The connection is through Leicester, Ernest's younger brother, and Ernest's younger brother. Leicester gives Ernest Hemingway the clearest connection to Iowa. Leicester and his second wife, Doris Mae Hemingway 'nee Dunning had been married since 1956, and at the time of his death (suicide as his brother, father, and sister Ursula ended their lives) in 1982, Leicester and Doris were living in Miami Beach, Florida where he had been publishing a fishing newspaper for five years or so. Leicester's funeral was in Florida, but his cremated remains were returned to Iowa for burial in Alden Cemetery, Alden, Iowa, Hardin County, Iowa. Doris Mae Hemingway died 15 years later (1997) in Florida and is buried in Alden, Iowa as well. Doris was raised in the Alden, Iowa area and many of her family members are buried in the cemetery. So finally a firm connection from Ernest Hemingway to Iowa.
The Iowa Connection - A Passing Relationship
Both Ernest Hemingway and Laura Ingalls Wilder have a brief and thin connections to Iowa - but a connection never-the-less. Ernest's brother is buried in Iowa, Wilder's youngest daughter Grace was born in Burr Oak, Iowa. But Iowa was not either writer's residence (for long at least).
So What Is the Connection to One Another -- Hemingway & Wilder?

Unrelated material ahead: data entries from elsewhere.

(** [impl VizDataProvider for InMemoryVizProvider]: what its methods answer. *)
Definition in_memory_view (p : InMemoryVizProvider) : VizDataProvider :=
  let cache := dashboard_cache_snapshot 0 p in
  {| vp_events := viz_events p;
     vp_latest_seq_id := latest_seq_id (iv_storage p);
     vp_replay_points := dc_replay_points cache;
     vp_propagation_edges := sort_unstable_by edge_cmp (iv_propagation p);
     vp_feature_summary := dc_feature_summary cache;
     vp_feature_details := fun limit => take (N.to_nat (N.max limit 1)) (dc_feature_details cache);
     vp_opportunities := fun limit min_score =>
       filter_take (fun row => (min_score <=? od_score row)%N) limit (dc_opportunities cache);
     vp_recent_transactions := fun limit => summary_of_recent <$> recent_transactions limit (iv_storage p);
     vp_transaction_details := viz_transaction_details p;
     vp_transaction_detail_by_hash := viz_transaction_detail_by_hash p;
     vp_market_stats := map_market_stats (st_market_stats (iv_storage p));
     vp_metric_snapshot := viz_metric_snapshot p |}.
End views.
Lemma viz_step_revision p op :
  (st_read_model_revision (iv_storage p) <= u64_max)%N ->
  (st_read_model_revision (iv_storage p) <= st_read_model_revision (iv_storage (viz_step p op)) <= u64_max)%N.
Proof. intros Hp. destruct op as [op|ns]; cbn; [|done]. by apply storage_op_revision. Qed.

Lemma viz_run_revision p ops :
  (st_read_model_revision (iv_storage p) <= u64_max)%N ->
  (st_read_model_revision (iv_storage p) <= st_read_model_revision (iv_storage (viz_run p ops)) <= u64_max)%N.
Proof.
  revert p. induction ops as [|op ops IH]; intros p Hp; [done|].
  change (viz_run p (op :: ops)) with (viz_run (viz_step p op) ops).
  pose proof (viz_step_revision p op Hp) as H1. specialize (IH (viz_step p op) (proj2 H1)). lia.
Qed.

Lemma cache_ok_step p op :
  cache_ok p -> (st_read_model_revision (iv_storage (viz_step p op)) < u64_max)%N -> cache_ok (viz_step p op).
Proof.
  intros Hok Hr. destruct op as [op|ns]; cbn in *.
  - destruct Hok as [Hp Hc]. pose proof (storage_op_revision (iv_storage p) op Hp) as [H1 H2].
    split; cbn; [exact (proj2 H1)|]. destruct (dc_revision (iv_dashboard_cache p)) as [r|]; [|done]. split; [lia|]. intros ->. lia.
  - pose proof (snapshot_fresh ns p Hok) as Hf. split; cbn; [exact (proj1 Hok)|]. rewrite (proj1 Hf). by split.
Qed.

Lemma cache_ok_run p ops :
  cache_ok p -> (st_read_model_revision (iv_storage (viz_run p ops)) < u64_max)%N -> cache_ok (viz_run p ops).
Proof.
  revert p. induction ops as [|op ops IH]; intros p Hok Hr; [done|].
  change (viz_run p (op :: ops)) with (viz_run (viz_step p op) ops) in *. apply IH; [|done].
  apply cache_ok_step; [done|]. pose proof (viz_step_revision p op (proj1 Hok)) as H1.
  pose proof (viz_run_revision (viz_step p op) ops (proj2 H1)) as Hm. lia.
Qed.

Lemma viz_new_ok config edges stride : cache_ok (viz_provider_new (with_config config) edges stride).
Proof. by split. Qed.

This question is answered by a little known fact - there are only two Presidential libraries that hold major collections of a literary figures papers and manuscripts. One is the John F. Kennedy Presidential library in Boston, Massachusetts. And the other - by now you've probably guessed it, or at least part of it.

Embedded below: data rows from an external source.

(** Paging through the event log for a replay terminates and is exact.
    With one more turn than the log has events, the collected events are those
    up to the bound whose id exceeds every earlier one (all of them, when the
    ids are distinct and positive), in order; only when 200,000 have been
    collected is the answer a prefix. *)
Theorem replay_paging_exact `{HashIter, UnstableSort} config ops edges stride to_seq :
  let p := viz_provider_new (storage_after config ops) edges stride in
  let log := list_events (storage_after config ops) in
  let range := filter (fun e => (seq_id e <= to_seq)%N) (first_per_seq 0 log) in
  exists res,
    collect_events_up_to_seq (S (length log)) (in_memory_view p) to_seq = Some res /\
    res `prefix_of` range /\
    (res = range \/ (max_scan_events <= usize_of (length res))%N) /\
    ((forall i j x y, (i < j)%nat -> log !! i = Some x -> log !! j = Some y -> (seq_id x < seq_id y)%N) ->
     range = filter (fun e => (seq_id e <= to_seq)%N) (filter (fun e => (0 < seq_id e)%N) log)).
Proof.
  intros p log range. destruct (storage_after_ok config ops).
  destruct (collect_loop_spec log (N.to_nat page_size) to_seq (S (length log)) 0%N []) as (res & Hr & H1 & H2).
  { unfold page_size. lia. }
  { pose proof (first_per_seq_length 0%N log). lia. }
  exists res. split_and!; [|done..|].
  - rewrite <-Hr. unfold collect_events_up_to_seq. cbn [in_memory_view vp_events].
    apply collect_loop_ext. intros a. apply viz_events_all; [apply so_index|vm_compute; intuition discriminate].
  - intros Hd. unfold range. by rewrite first_per_seq_distinct.
Qed.

Lemma bool_filter_none {A} (p : A -> bool) l : (forall x, x ∈ l -> p x = false) -> List.filter p l = [].
Proof.
  induction l as [|x l IH]; intros Hl; [done|]. cbn. rewrite (Hl x) by set_solver. apply IH. set_solver.
Qed.

(** The events endpoint pages through the log as follows.  It looks at the
    first [2 * limit] events after the cursor and returns the first [limit] of
    them whose type is asked for, so without a type filter the page is exactly
    the next [limit] events, and with one it is complete as long as no more
    than [2 * limit] events follow.  When none of those matches the page is
    empty whatever comes later: a client that moves its cursor to the last
    event it was given never gets past them. *)
Theorem events_page_exact `{HashIter, UnstableSort} config ops edges stride after types limit :
  let p := viz_provider_new (storage_after config ops) edges stride in
  let l := clamp 1 5000 (default 1000%N limit) in
  let later := filter (fun e => (after < seq_id e)%N) (list_events (storage_after config ops)) in
  let kinds := parse_event_type_filters types in
  let page := events_handler (in_memory_view p) (Some after) types limit in
  page = filter_take (wanted kinds) l (take (N.to_nat (2 * l)) later) /\
  (kinds = [] -> page = take (N.to_nat l) later) /\
  ((usize_of (length later) <= 2 * l)%N -> page = filter_take (wanted kinds) l later) /\
  ((forall e, e ∈ take (N.to_nat (2 * l)) later -> wanted kinds e = false) -> page = []).
Proof.
  intros p l later kinds page. destruct (storage_after_ok config ops).
  assert (1 <= l < 2 ^ 63)%N as Hl
    by (unfold l, clamp; change (2 ^ 63)%N with 9223372036854775808%N; lia).
  assert (page = filter_take (wanted kinds) l (take (N.to_nat (2 * l)) later)) as E.
  { unfold page, events_handler. cbn [in_memory_view vp_events default]. apply viz_events_scan; [apply so_index|done]. }
  split_and!; [done|..].
  - intros Hk. rewrite E, Hk. change (wanted []) with (fun _ : EventEnvelope => true).
    rewrite filter_take_true, take_take. f_equal. lia.
  - intros Hlen. rewrite E, take_ge; [done|]. unfold usize_of in Hlen. lia.
  - intros Hnone. rewrite E. unfold filter_take. by rewrite (bool_filter_none _ _ Hnone), take_nil.
Qed.

Lemma table_rows_bound {A} capacity (told : StorageOp -> option A) ops :
  (usize_of (length (retained capacity told ops)) <= N.max capacity 1)%N.
Proof. unfold retained, drop_front, usize_of. rewrite length_drop. lia. Qed.

(** The alerts of a store with the default configuration and thresholds
    say this of its tables, and nothing of time: the coverage alert fires
    exactly while no transaction has been seen; the queue alert fires exactly
    from 9,000 retained rows of seen transactions on, and for good; the decode
    alert fires exactly when at least one percent of the retained rows of seen
    transactions have no counterpart in number among the full ones. *)
Theorem alerts_of_store `{HashIter, UnstableSort} ops edges stride :
  let s := storage_after storage_config_default ops in
  let seen := usize_of (length (t_rows (st_tx_seen s))) in
  let full := usize_of (length (t_rows (st_tx_full s))) in
  let a := alerts_evaluate (in_memory_view (viz_provider_new s edges stride)) thresholds_default in
  (al_coverage_collapse a = true <-> seen = 0%N) /\
  (al_queue_saturation a = true <-> (9000 <= seen)%N) /\
  (al_decode_failure a = true <-> (0 < seen /\ seen <= 100 * (seen - full))%N) /\
  al_peer_churn a = false /\ al_ingest_lag a = false /\ al_storage_latency a = false /\ al_clock_skew a = false.
Proof.
  intros s seen full a. destruct (storage_after_ok storage_config_default ops).
  assert (seen <= 250000)%N as Hb.
  { unfold seen, s. rewrite (proj1 so_seen). apply (table_rows_bound 250000). }
  unfold a, alerts_evaluate. cbn [in_memory_view vp_metric_snapshot].
  unfold viz_metric_snapshot. cbn [viz_provider_new iv_storage]. fold seen full. set (snap := mkMetricSnapshot _ _ _ _ _ _ _ _ _ _).
  assert (2 ^ 40 = 1099511627776)%N as E40 by done.
  pose proof (coverage_near snap) as Hc. cbn [snap mt_tx_per_sec_current mt_tx_per_sec_baseline] in Hc.
  rewrite E40 in Hc. specialize (Hc ltac:(lia) ltac:(lia)). fold snap in Hc.
  cbn [evaluate_alerts al_coverage_collapse al_queue_saturation al_decode_failure al_peer_churn al_ingest_lag
    al_storage_latency al_clock_skew thresholds_default th_coverage_drop_percent th_queue_saturation_percent
    th_decode_failure_rate_bps th_peer_churn_spike th_ingest_lag_ms th_storage_write_latency_ms th_clock_skew_ms
    snap mt_peer_disconnects_total mt_ingest_lag_ms mt_storage_write_latency_ms mt_clock_skew_ms].
  fold snap. split_and!; try done.
  - rewrite N.leb_le. split; intros H1; nia.
  - unfold queue_saturation_percent. cbn [snap mt_queue_depth_capacity mt_queue_depth_current].
    change (10000 =? 0)%N with false. cbv iota. unfold cast, sat_mul, u64_max.
    rewrite (N.min_l (_ * 100)) by lia. change (2 ^ 8)%N with 256%N.
    rewrite N.mod_small by (apply N.Div0.div_lt_upper_bound; lia).
    rewrite floor_ge by lia. lia.
  - unfold decode_failure_bps. cbn [snap mt_tx_decode_total mt_tx_decode_fail_total].
    destruct (N.eqb_spec (N.max seen 1) 0); [lia|]. unfold cast, sat_sub.
    change (2 ^ 64)%N with 18446744073709551616%N. change (2 ^ 16)%N with 65536%N.
    rewrite (N.mod_small (_ * _)) by lia.
    rewrite N.mod_small by (apply N.Div0.div_lt_upper_bound; nia).
    rewrite floor_ge by lia. lia.
Qed.
(* ===== verification/StreamBroadcast.v ===== *)
(** * StreamBroadcast: fan-out of the dashboard stream (crates/viz-api/src/stream_broadcast.rs)

    The broadcaster's bounded replay buffer and live channel, the frames a
    subscriber is sent (crates/viz-api/src/lib.rs, [events_v1]), and every
    interleaving of the producer's three writes with the three reads of a
    subscription.  Tokio's broadcast channel is a class with its documented
    behaviour: a receiver gets what is sent after it subscribed, in order, or
    is told how many messages it lagged behind. *)
From stdpp Require Import base gmap strings list numbers sorting pretty.
From S2P Require Import Prelude Common EventLog Wal Text LiveHex VizData StreamDispatch SeenWindow.

Inductive DashboardStreamBroadcastEvent :=
  | BDelta (dispatch : StreamV2Dispatch)
  | BReset (reason : string) (latest_seq_id : N).

Definition broadcast_seq_id (event : DashboardStreamBroadcastEvent) : N :=
  match event with
  | BDelta dispatch => N.max (sv_seq dispatch) (latest_ingest_seq (sv_watermark dispatch))
  | BReset _ latest_seq_id => latest_seq_id
  end.

(** ** The channel *)
Inductive recv_result (E : Type) :=
  | Received (event : E)
  | Lagged (skipped : nat)
  | NothingYet.
Arguments Received {E} event.
Arguments Lagged {E} skipped.
Arguments NothingYet {E}.

Class Broadcast (E Snd Rcv : Type) := {
  bc_channel : N -> Snd;
  bc_send : E -> Snd -> Snd;
  bc_subscribe : Snd -> Rcv;
  bc_recv : Snd -> Rcv -> recv_result E * Rcv;
  (** Everything ever sent, and how much of it a receiver is past. *)
  bc_sent : Snd -> list E;
  bc_position : Rcv -> nat;
}.
Class BroadcastLaws (E Snd Rcv : Type) `{Broadcast E Snd Rcv} : Prop := {
  bc_channel_spec n : bc_sent (bc_channel n) = [];
  bc_send_spec e s : bc_sent (bc_send e s) = bc_sent s ++ [e];
  bc_subscribe_spec s : bc_position (bc_subscribe s) = length (bc_sent s);
  bc_recv_spec s r :
    (bc_position r <= length (bc_sent s))%nat ->
    match bc_recv s r with
    | (Received e, r') => bc_sent s !! bc_position r = Some e /\ bc_position r' = S (bc_position r)
    | (Lagged n, r') =>
        (0 < n)%nat /\ bc_position r' = (bc_position r + n)%nat /\ (bc_position r' <= length (bc_sent s))%nat
    | (NothingYet, r') => bc_position r = length (bc_sent s) /\ r' = r
    end;
}.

The Herbert Hoover Presidential Library in West Branch, Iowa holds the literary papers and manuscripts of Laura Ingalls Wilder.
For information about why Wilder's papers are at the Herbert Hoover library view the September 1, 2019 presentation at the museum :
Hoover Presidential Library. (2019 November 20) Long Way Home: The Life of Laura Ingalls Wilder by Sarah Uthoff. Retrieved from https://youtu.be/ApdkBc29pJQ .

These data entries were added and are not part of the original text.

(** * Sparse scalar vectors: a model of [projects/whydense/scalar_sdrs.py]

    The simulation draws random sparse vectors, calibrates a dot-product
    threshold and counts matches.  This development embeds the numeric
    core of the script and states its contracts.

    Modelling conventions.
    - Real numbers are exact rationals ([Q]); the rounding of IEEE floats
      is abstracted away.  The one non-finite float the script can
      produce, the [nan] that [numpy.mean] returns on an empty array, is
      kept ([pyfloat]).
    - Sparsities, dimensionalities, batch sizes and trial counts are
      natural numbers.
    - torch tensors live in a store and are handled through references,
      so that in-place writes and copies are distinguished.
    - The process-wide random sources are two streams: [torch_rand t] is
      the [t]-th number in [0,1) that torch's generator yields, and
      [np_perm t n] is what the [t]-th call of [numpy.random.permutation]
      returns when asked for a permutation of [range(n)].  The world
      records how far each stream has been consumed.
    - Console output and the files that plotting writes are not modelled;
      what the plotting functions draw is (section Figures).  The sweeps
      [compute_false_negatives_parallel] and [compute_match_probabilities]
      are modelled up to the array that they hand to their plotting
      function. *)

From Stdlib Require Import QArith Qround Lia Lqa List Permutation.
From stdpp Require Import gmap strings list fin_maps.

Local Open Scope nat_scope.

(** ** Python values and exceptions *)

Inductive exn : Type :=
| ZeroDivisionError
| IndexError
| KeyError (key : string)
| ValueError
| TypeError
| RuntimeError.

Inductive Res (A : Type) : Type :=
| OK (a : A)
| Raise (e : exn).
Arguments OK {A} a.
Arguments Raise {A} e.

(** A Python float: a finite number or [nan]. *)
Inductive pyfloat : Type :=
| Fin (q : Q)
| NaN.

Inductive pyval : Type :=
| PyInt (z : Z)
| PyFloat (f : pyfloat)
| PyIntList (l : list Z).

(** A settings record is a Python [dict] with string keys. *)
Abbreviation dict := (gmap string pyval).

Definition Qnat (n : nat) : Q := inject_Z (Z.of_nat n).

(** Python 3 [round]: to the nearest integer, ties to the even one. *)
Definition py_round (q : Q) : Z :=
  let f := Qfloor q in
  match (q - inject_Z f ?= 1 # 2)%Q with
  | Lt => f
  | Gt => (f + 1)%Z
  | Eq => if Z.even f then f else (f + 1)%Z
  end.

(** Python slice [l[0:stop]]: a negative [stop] counts from the end. *)
Definition py_slice_to {A : Type} (l : list A) (stop : Z) : list A :=
  if (0 <=? stop)%Z then take (Z.to_nat stop) l
  else take (length l - Z.to_nat (- stop)) l.

(** ** Tensors *)

Abbreviation tensor := (list (list Q)).

Definition is_nonzero (x : Q) : bool := negb (Qeq_bool x 0).

Definition count_nonzero (row : list Q) : nat :=
  length (List.filter is_nonzero row).

(** [row.nonzero()]: the positions of the non-zero entries, ascending. *)
Definition nonzero (row : list Q) : list nat :=
  List.filter (fun j => match row !! j with
                        | Some x => is_nonzero x
                        | None => false
                        end) (seq 0 (length row)).

Fixpoint dot (x y : list Q) : Q :=
  match x, y with
  | a :: x', b :: y' => (a * b + dot x' y')%Q
  | _, _ => 0%Q
  end.

(** [theta <= d], false when [theta] is [nan]. *)
Definition ge_theta (d : Q) (theta : pyfloat) : bool :=
  match theta with
  | Fin t => Qle_bool t d
  | NaN => false
  end.

(** ** The world: tensor store and random-stream positions *)

Record World : Type := mkWorld {
  heap : gmap nat tensor;
  torch_pos : nat;
  np_pos : nat
}.

Definition M (A : Type) : Type := World -> Res (A * World).

Definition ret {A} (a : A) : M A := fun σ => OK (a, σ).

Definition bind {A B} (m : M A) (k : A -> M B) : M B :=
  fun σ => match m σ with
           | OK (a, σ') => k a σ'
           | Raise e => Raise e
           end.

Definition raise {A} (e : exn) : M A := fun _ => Raise e.

Notation "x <- m ;; k" := (bind m (fun x => k))
  (at level 100, m at next level, right associativity).
Notation "m ;;; k" := (bind m (fun _ => k))
  (at level 100, right associativity).

Fixpoint forM_ {A} (l : list A) (f : A -> M unit) : M unit :=
  match l with
  | [] => ret tt
  | a :: l' => f a ;;; forM_ l' f
  end.

Fixpoint mapM {A B} (f : A -> M B) (l : list A) : M (list B) :=
  match l with
  | [] => ret []
  | a :: l' => b <- f a ;; bs <- mapM f l' ;; ret (b :: bs)
  end.

Fixpoint foldM {A B} (f : B -> A -> M B) (b : B) (l : list A) : M B :=
  match l with
  | [] => ret b
  | a :: l' => b' <- f b a ;; foldM f b' l'
  end.

(** Python float division, [a / b]. *)
Definition py_div (a b : Q) : M Q :=
  if Qeq_bool b 0 then raise ZeroDivisionError else ret (a / b)%Q.

(** *** Store primitives *)

Definition alloc (t : tensor) : M nat := fun σ =>
  let l := fresh (dom (heap σ)) in
  OK (l, mkWorld (<[l := t]> (heap σ)) (torch_pos σ) (np_pos σ)).

Definition load (l : nat) : M tensor := fun σ =>
  match heap σ !! l with
  | Some t => OK (t, σ)
  | None => Raise RuntimeError
  end.

Definition store (l : nat) (t : tensor) : M unit := fun σ =>
  OK (tt, mkWorld (<[l := t]> (heap σ)) (torch_pos σ) (np_pos σ)).

(** [torch.Tensor(m, n)]: a fresh [m] x [n] tensor.  Its memory is
    uninitialised in torch; every caller fills it before reading. *)
Definition torch_Tensor (m n : nat) : M nat :=
  alloc (replicate m (replicate n 0%Q)).

Definition numel (t : tensor) : nat :=
  foldr (fun r acc => length r + acc) 0 t.

(** [t[i, j] = 0] on a tensor value; [None] when out of bounds. *)
Definition set_zero (t : tensor) (i j : nat) : option tensor :=
  match t !! i with
  | Some r => if decide (j < length r) then Some (<[i := <[j := 0%Q]> r]> t)
              else None
  | None => None
  end.

(** [w[i, j] = 0], in place. *)
Definition setitem_zero (w i j : nat) : M unit :=
  t <- load w ;;
  match set_zero t i j with
  | Some t' => store w t'
  | None => raise IndexError
  end.

(** [w.data[(rows, cols)] = 0.0] for the index pairs [idxs]. *)
Definition index_put_zero (w : nat) (idxs : list (nat * nat)) : M unit :=
  forM_ idxs (fun ij => setitem_zero w (fst ij) (snd ij)).

(** [w.repeat(m2, 1)]: a fresh tensor holding [m2] copies of the rows
    of [w], one block after the other. *)
Definition tensor_repeat (w m2 : nat) : M nat :=
  t <- load w ;; alloc (concat (replicate m2 t)).

(** [w[i].nonzero()]; the index tensor is only read, so it is a value. *)
Definition row_nonzero (w i : nat) : M (list nat) :=
  t <- load w ;;
  match t !! i with
  | Some r => ret (nonzero r)
  | None => raise IndexError
  end.

(** [w[i].dot(w[j])] *)
Definition row_dot (w i j : nat) : M Q :=
  t <- load w ;;
  match t !! i, t !! j with
  | Some x, Some y => ret (dot x y)
  | _, _ => raise IndexError
  end.

(** [a.matmul(b.t())]: entry [(i, j)] is the dot product of row [i] of
    [a] with row [j] of [b]; both have the same number of columns. *)
Definition matmul_t (a b : nat) : M nat :=
  ta <- load a ;;
  tb <- load b ;;
  alloc (map (fun x => map (fun y => dot x y) tb) ta).

Definition count_ge (t : tensor) (theta : pyfloat) : nat :=
  list_sum (map (fun r => length (List.filter (fun d => ge_theta d theta) r)) t).

(** [((d >= theta).sum()).item()] *)
Definition tensor_count_ge (d : nat) (theta : pyfloat) : M nat :=
  t <- load d ;; ret (count_ge t theta).

(** *** numpy arrays of floats, as values *)

(** [a[i] = v] for [0 <= i]. *)
Definition array_set (a : list Q) (i : nat) (v : Q) : M (list Q) :=
  if decide (i < length a) then ret (<[i := v]> a) else raise IndexError.

(** A Python integer used as an index into [len] items: negative
    indices count from the end. *)
Definition py_index (len : nat) (z : Z) : M nat :=
  if (0 <=? z)%Z then
    if decide (Z.to_nat z < len) then ret (Z.to_nat z) else raise IndexError
  else if (- Z.of_nat len <=? z)%Z
       then ret (Z.to_nat (Z.of_nat len + z))
       else raise IndexError.

(** [a[z] = v] *)
Definition array_set_int (a : list Q) (z : Z) (v : Q) : M (list Q) :=
  i <- py_index (length a) z ;; array_set a i v.

(** [a[zi, zj] = v] on a two-dimensional array. *)
Definition array2_set_int (a : list (list Q)) (zi zj : Z) (v : Q)
    : M (list (list Q)) :=
  i <- py_index (length a) zi ;;
  match a !! i with
  | Some row =>
      j <- py_index (length row) zj ;;
      row' <- array_set row j v ;;
      ret (<[i := row']> a)
  | None => raise IndexError
  end.

Definition Qsum (l : list Q) : Q := foldr Qplus 0%Q l.

(** [a.mean()]: [nan] on an empty array. *)
Definition np_mean (a : list Q) : pyfloat :=
  match a with
  | [] => NaN
  | _ => Fin (Qsum a / Qnat (length a))%Q
  end.

Definition pyfloat_half (f : pyfloat) : pyfloat :=
  match f with
  | Fin q => Fin (q / 2)%Q
  | NaN => NaN
  end.

(** *** Settings records *)

Definition getitem (d : dict) (key : string) : M pyval :=
  match d !! key with
  | Some v => ret v
  | None => raise (KeyError key)
  end.

(** The readers below fix the kind of value each key holds; a value
    of another kind is outside the model. *)
Definition int_arg (d : dict) (key : string) : M Z :=
  v <- getitem d key ;;
  match v with
  | PyInt z => ret z
  | _ => raise TypeError
  end.

Definition float_arg (d : dict) (key : string) : M pyfloat :=
  v <- getitem d key ;;
  match v with
  | PyFloat f => ret f
  | PyInt z => ret (Fin (inject_Z z))
  | _ => raise TypeError
  end.

(** [d[key][i]] for a key that holds a list of integers. *)
Definition index_arg (d : dict) (key : string) (i : nat) : M Z :=
  v <- getitem d key ;;
  match v with
  | PyIntList l =>
      match l !! i with
      | Some z => ret z
      | None => raise IndexError
      end
  | _ => raise TypeError
  end.

(** The generators and trial functions take sizes and finite numbers.
    A negative integer or a [nan] is outside their model and is rejected
    where it would be passed to them. *)
Definition as_size (z : Z) : M nat :=
  if (0 <=? z)%Z then ret (Z.to_nat z) else raise ValueError.

Definition as_finite (f : pyfloat) : M Q :=
  match f with
  | Fin q => ret q
  | NaN => raise ValueError
  end.

(** The default [n_trials] of [get_theta]. *)
Definition default_theta_trials : nat := Z.to_nat 100000.

(** ** Figures

    What the plotting functions draw on a pair of axes: the axis labels,
    the scale of the y axis, and the curves and text annotations in
    drawing order.  Line styles, the figure title and the file that
    [savefig] writes are left out. *)

Inductive artist : Type :=
| Line2D (xdata ydata : list Q) (label : string)
| Annotation (text : string) (x y : Q).

Record Axes : Type := mkAxes {
  xlabel : string;
  ylabel : string;
  yscale : string;
  artists : list artist
}.

(** The axes of [plt.subplots()]. *)
Definition subplots : Axes := mkAxes "" "" "linear" [].

Definition set_xlabel (ax : Axes) (s : string) : Axes :=
  mkAxes s (ylabel ax) (yscale ax) (artists ax).

Definition set_ylabel (ax : Axes) (s : string) : Axes :=
  mkAxes (xlabel ax) s (yscale ax) (artists ax).

Definition set_yscale (ax : Axes) (s : string) : Axes :=
  mkAxes (xlabel ax) (ylabel ax) s (artists ax).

For information about why Wilder's papers are at the Herbert Hoover library view the September 1, 2019 presentation at the museum :
Hoover Presidential Library. (2019 November 20) Long Way Home: The Life of Laura Ingalls Wilder by Sarah Uthoff. Retrieved from https://youtu.be/ApdkBc29pJQ .
The Ernest Hemingway Collection
In a blog entry by Stacey Chandler, Reference Archivist at the John F. Kennedy Library, Chandler explains how the personal papers of Ernest Hemingway came to be part of the presidential library.
Cahdler, Stacey. (2018 July 18) JFK & Hemingway: Beyond "Grace Under Pressure. The JFK Library Archive : An Inside Look (Blog). Retrieved from https://jfk.blogs.archives.gov/2018/07/20/jfk-hemingway/
Information about the Ernest Hemingway Collection is explained on the scope of the collection page: https://www.jfklibrary.org/asset-viewer/archives/MEHC#overview
The Laura Ingalls Wilder Collection
Information about the connection between Herbert Hoover, and Laura Ingalls Wilder's daughter Rose Wilder Lane is discussed on this page on the Hoover site focused on Lane's connection to Hoover, and the link then to Wilder. The Rose Wilder Lane Collection, retrieved from
Information about the Laura Ingalls Wilder Collection is explained on the page titled: Rose Wilder Lane and Laura Ingalls Wilder. The page is part of the Herbert hoove Presidential Library and Museum site. Page retrieved from https://hoover.archives.gov/education/rose-wilder-lane-and-laura-ingalls-wilder.
A brushing glance at Iowa from both Hemingway and Wilder - but their connection to one another as the only literary personalities to be so represented in Presidential libraries is more firmly implanted in the history of our society.